Nothing should change. Output the data exactly.

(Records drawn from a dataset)

=== Begin Enclosure ===

(** With nothing to read back and an inherited name as the stored id, no
    session is created, and [init] fails in [loadChatHistory] unless the
    inherited object bears messages. *)
Lemma init_from_empty_inherited w b :
  parse_chatSessions (ls_chatSessions w) w = (Normal ∅, w) ->
  falsy_id (ls_currentSessionId w) = false ->
  inherited (builtins w) (propkey (ls_currentSessionId w)) = Some b ->
  loadSessions w
  = (Normal tt, set_currentSessionId (ls_currentSessionId w) (set_allSessions ∅ w)) /\
  allSessions (snd (init w)) = ∅ /\
  currentSessionId (snd (init w)) = ls_currentSessionId w /\
  (builtin_messages (builtins w) b = None ->
   init w
   = (Throw (cannot_read "undefined" "forEach"),
      set_chatHistory []
        (set_currentSessionId (ls_currentSessionId w) (set_allSessions ∅ w)))).
Proof.
  intros H Hid Hb.
  pose proof (loadSessions_keeps_inherited w ∅ b H Hid Hb) as Hload.
  set (w0 := set_currentSessionId (ls_currentSessionId w) (set_allSessions ∅ w)) in *.
  assert (Hinit : init w = loadChatHistory w0).
  { unfold init, renderSessionList. js_simpl. rewrite Hload.
    by destruct (loadChatHistory w0) as [[[]|e] w1]. }
  split; [exact Hload|]. rewrite Hinit.
  destruct (loadChatHistory_frame w0) as (Ha & Hc & _).
  split; [exact Ha|]. split; [exact Hc|].
  intros Hm. rewrite loadChatHistory_undefined_messages with (b := b); done.
Qed.
(** * Morpheme segmentation: length bucketing, label grammar, constrained
      decoding, label-to-morpheme conversion and flat-mode context features.

    A shallow embedding of the pure core of [network.py]:
    [make_bucket_lengths], [collect_buckets], [get_next_morpheme_types],
    [get_next_morpheme], [is_correct_morpheme_sequence],
    [Partitioner._decode_best], [Partitioner.get_possible_next_states],
    [Partitioner.labels_to_morphemes],
    [Partitioner._make_morpheme_data_simple], [_make_vocabulary],
    [Partitioner._recode_bucket_data], [Partitioner._make_bucket_data],
    [Partitioner._preprocess], [Partitioner._predict_label_probs] and
    [make_model_file].

    Python exceptions are modelled by the [result] type below; Python [int]
    is [Z]; list indices that the code only ever uses as non-negative
    positions are [nat]; [str] is [string], one [ascii] per character. *)

From Stdlib Require Import String Ascii List ZArith Lia Bool Arith.
From Stdlib Require Import Permutation Sorted QArith DecimalString.
Import ListNotations.

Close Scope Q_scope.
Close Scope Z_scope.
Open Scope nat_scope.
Open Scope string_scope.
Open Scope list_scope.

(** ** Python prelude: exceptions, strings, slices *)

Module Py.

Inductive exn : Type :=
| IndexError
| KeyError
| ValueError
| TypeError
| ZeroDivisionError
| OverflowError.

Inductive result (A : Type) : Type :=
| Ok (a : A)
| Raise (e : exn).

Arguments Ok {A} a.
Arguments Raise {A} e.

Definition bind {A B : Type} (c : result A) (k : A -> result B) : result B :=
  match c with
  | Ok a => k a
  | Raise e => Raise e
  end.

(** [l[i]] for a non-negative position [i]. *)
Definition index {A : Type} (l : list A) (i : nat) : result A :=
  match nth_error l i with
  | Some a => Ok a
  | None => Raise IndexError
  end.

(** [l[i] = v] for a non-negative position [i]. *)
Fixpoint set_index {A : Type} (l : list A) (i : nat) (v : A) : result (list A) :=
  match l, i with
  | [], _ => Raise IndexError
  | _ :: t, O => Ok (v :: t)
  | h :: t, S j =>
      match set_index t j v with
      | Ok t' => Ok (h :: t')
      | Raise e => Raise e
      end
  end.
(* ===== verification/CType.v ===== *)
(** * Character classes of the C library

    The functions of <ctype.h> in the C locale, on character codes, as the
    lexer, the regular expressions and the library functions use them. *)

From Stdlib Require Import Ascii.
From stdpp Require Import base numbers strings.
From S2P Require Import Prelude.

Definition isc (c : Z) (a : ascii) : bool := (c =? char_code a)%Z.
Definition in_range (c : Z) (a b : ascii) : bool := (char_code a <=? c)%Z && (c <=? char_code b)%Z.

Definition isdigit (c : Z) : bool := in_range c "0" "9".
Definition isalpha (c : Z) : bool := in_range c "A" "Z" || in_range c "a" "z".
Definition isalnum (c : Z) : bool := isalpha c || isdigit c.
Definition isxdigit (c : Z) : bool := isdigit c || in_range c "a" "f" || in_range c "A" "F".
Definition iscntrl (c : Z) : bool := ((0 <=? c) && (c <? 32) || (c =? 127))%Z.
Definition toupper (c : Z) : Z := (if in_range c "a" "z" then c - 32 else c)%Z.
Definition isspace (c : Z) : bool := ((9 <=? c) && (c <=? 13) || (c =? 32))%Z.
Definition isprint (c : Z) : bool := ((32 <=? c) && (c <=? 126))%Z.
Definition ispunct (c : Z) : bool := isprint c && negb (isalnum c) && negb (c =? 32)%Z.
Definition islower (c : Z) : bool := in_range c "a" "z".
Definition isupper (c : Z) : bool := in_range c "A" "Z".
Definition tolower (c : Z) : Z := (if in_range c "A" "Z" then c + 32 else c)%Z.

(** The codes of a text. *)
Definition codes (s : string) : list Z := char_code <$> String.list_ascii_of_string s.

Lemma in_range_true c a b : in_range c a b = true ↔ (char_code a ≤ c ≤ char_code b)%Z.
Proof. unfold in_range. rewrite andb_true_iff, !Z.leb_le. done. Qed.

Lemma isdigit_range c : isdigit c = true → (48 ≤ c ≤ 57)%Z.
Proof. apply in_range_true. Qed.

=== End Enclosure ===

Final answer:
(** With nothing to read back and an inherited name as the stored id, no
    session is created, and [init] fails in [loadChatHistory] unless the
    inherited object bears messages. *)
Lemma init_from_empty_inherited w b :
  parse_chatSessions (ls_chatSessions w) w = (Normal ∅, w) ->
  falsy_id (ls_currentSessionId w) = false ->
  inherited (builtins w) (propkey (ls_currentSessionId w)) = Some b ->
  loadSessions w
  = (Normal tt, set_currentSessionId (ls_currentSessionId w) (set_allSessions ∅ w)) /\
  allSessions (snd (init w)) = ∅ /\
  currentSessionId (snd (init w)) = ls_currentSessionId w /\
  (builtin_messages (builtins w) b = None ->
   init w
   = (Throw (cannot_read "undefined" "forEach"),
      set_chatHistory []
        (set_currentSessionId (ls_currentSessionId w) (set_allSessions ∅ w)))).
Proof.
  intros H Hid Hb.
  pose proof (loadSessions_keeps_inherited w ∅ b H Hid Hb) as Hload.
  set (w0 := set_currentSessionId (ls_currentSessionId w) (set_allSessions ∅ w)) in *.
  assert (Hinit : init w = loadChatHistory w0).
  { unfold init, renderSessionList. js_simpl. rewrite Hload.
    by destruct (loadChatHistory w0) as [[[]|e] w1]. }
  split; [exact Hload|]. rewrite Hinit.
  destruct (loadChatHistory_frame w0) as (Ha & Hc & _).
  split; [exact Ha|]. split; [exact Hc|].
  intros Hm. rewrite loadChatHistory_undefined_messages with (b := b); done.
Qed.
(** * Morpheme segmentation: length bucketing, label grammar, constrained
      decoding, label-to-morpheme conversion and flat-mode context features.

    A shallow embedding of the pure core of [network.py]:
    [make_bucket_lengths], [collect_buckets], [get_next_morpheme_types],
    [get_next_morpheme], [is_correct_morpheme_sequence],
    [Partitioner._decode_best], [Partitioner.get_possible_next_states],
    [Partitioner.labels_to_morphemes],
    [Partitioner._make_morpheme_data_simple], [_make_vocabulary],
    [Partitioner._recode_bucket_data], [Partitioner._make_bucket_data],
    [Partitioner._preprocess], [Partitioner._predict_label_probs] and
    [make_model_file].

    Python exceptions are modelled by the [result] type below; Python [int]
    is [Z]; list indices that the code only ever uses as non-negative
    positions are [nat]; [str] is [string], one [ascii] per character. *)

From Stdlib Require Import String Ascii List ZArith Lia Bool Arith.
From Stdlib Require Import Permutation Sorted QArith DecimalString.
Import ListNotations.

Close Scope Q_scope.
Close Scope Z_scope.
Open Scope nat_scope.
Open Scope string_scope.
Open Scope list_scope.

(** ** Python prelude: exceptions, strings, slices *)

Module Py.

Inductive exn : Type :=
| IndexError
| KeyError
| ValueError
| TypeError
| ZeroDivisionError
| OverflowError.

Inductive result (A : Type) : Type :=
| Ok (a : A)
| Raise (e : exn).

Arguments Ok {A} a.
Arguments Raise {A} e.

Definition bind {A B : Type} (c : result A) (k : A -> result B) : result B :=
  match c with
  | Ok a => k a
  | Raise e => Raise e
  end.

(** [l[i]] for a non-negative position [i]. *)
Definition index {A : Type} (l : list A) (i : nat) : result A :=
  match nth_error l i with
  | Some a => Ok a
  | None => Raise IndexError
  end.

(** [l[i] = v] for a non-negative position [i]. *)
Fixpoint set_index {A : Type} (l : list A) (i : nat) (v : A) : result (list A) :=
  match l, i with
  | [], _ => Raise IndexError
  | _ :: t, O => Ok (v :: t)
  | h :: t, S j =>
      match set_index t j v with
      | Ok t' => Ok (h :: t')
      | Raise e => Raise e
      end
  end.
(* ===== verification/CType.v ===== *)
(** * Character classes of the C library

    The functions of <ctype.h> in the C locale, on character codes, as the
    lexer, the regular expressions and the library functions use them. *)

From Stdlib Require Import Ascii.
From stdpp Require Import base numbers strings.
From S2P Require Import Prelude.

Definition isc (c : Z) (a : ascii) : bool := (c =? char_code a)%Z.
Definition in_range (c : Z) (a b : ascii) : bool := (char_code a <=? c)%Z && (c <=? char_code b)%Z.

Definition isdigit (c : Z) : bool := in_range c "0" "9".
Definition isalpha (c : Z) : bool := in_range c "A" "Z" || in_range c "a" "z".
Definition isalnum (c : Z) : bool := isalpha c || isdigit c.
Definition isxdigit (c : Z) : bool := isdigit c || in_range c "a" "f" || in_range c "A" "F".
Definition iscntrl (c : Z) : bool := ((0 <=? c) && (c <? 32) || (c =? 127))%Z.
Definition toupper (c : Z) : Z := (if in_range c "a" "z" then c - 32 else c)%Z.
Definition isspace (c : Z) : bool := ((9 <=? c) && (c <=? 13) || (c =? 32))%Z.
Definition isprint (c : Z) : bool := ((32 <=? c) && (c <=? 126))%Z.
Definition ispunct (c : Z) : bool := isprint c && negb (isalnum c) && negb (c =? 32)%Z.
Definition islower (c : Z) : bool := in_range c "a" "z".
Definition isupper (c : Z) : bool := in_range c "A" "Z".
Definition tolower (c : Z) : Z := (if in_range c "A" "Z" then c + 32 else c)%Z.

(** The codes of a text. *)
Definition codes (s : string) : list Z := char_code <$> String.list_ascii_of_string s.

Lemma in_range_true c a b : in_range c a b = true ↔ (char_code a ≤ c ≤ char_code b)%Z.
Proof. unfold in_range. rewrite andb_true_iff, !Z.leb_le. done. Qed.

Lemma isdigit_range c : isdigit c = true → (48 ≤ c ≤ 57)%Z.
Proof. apply in_range_true. Qed.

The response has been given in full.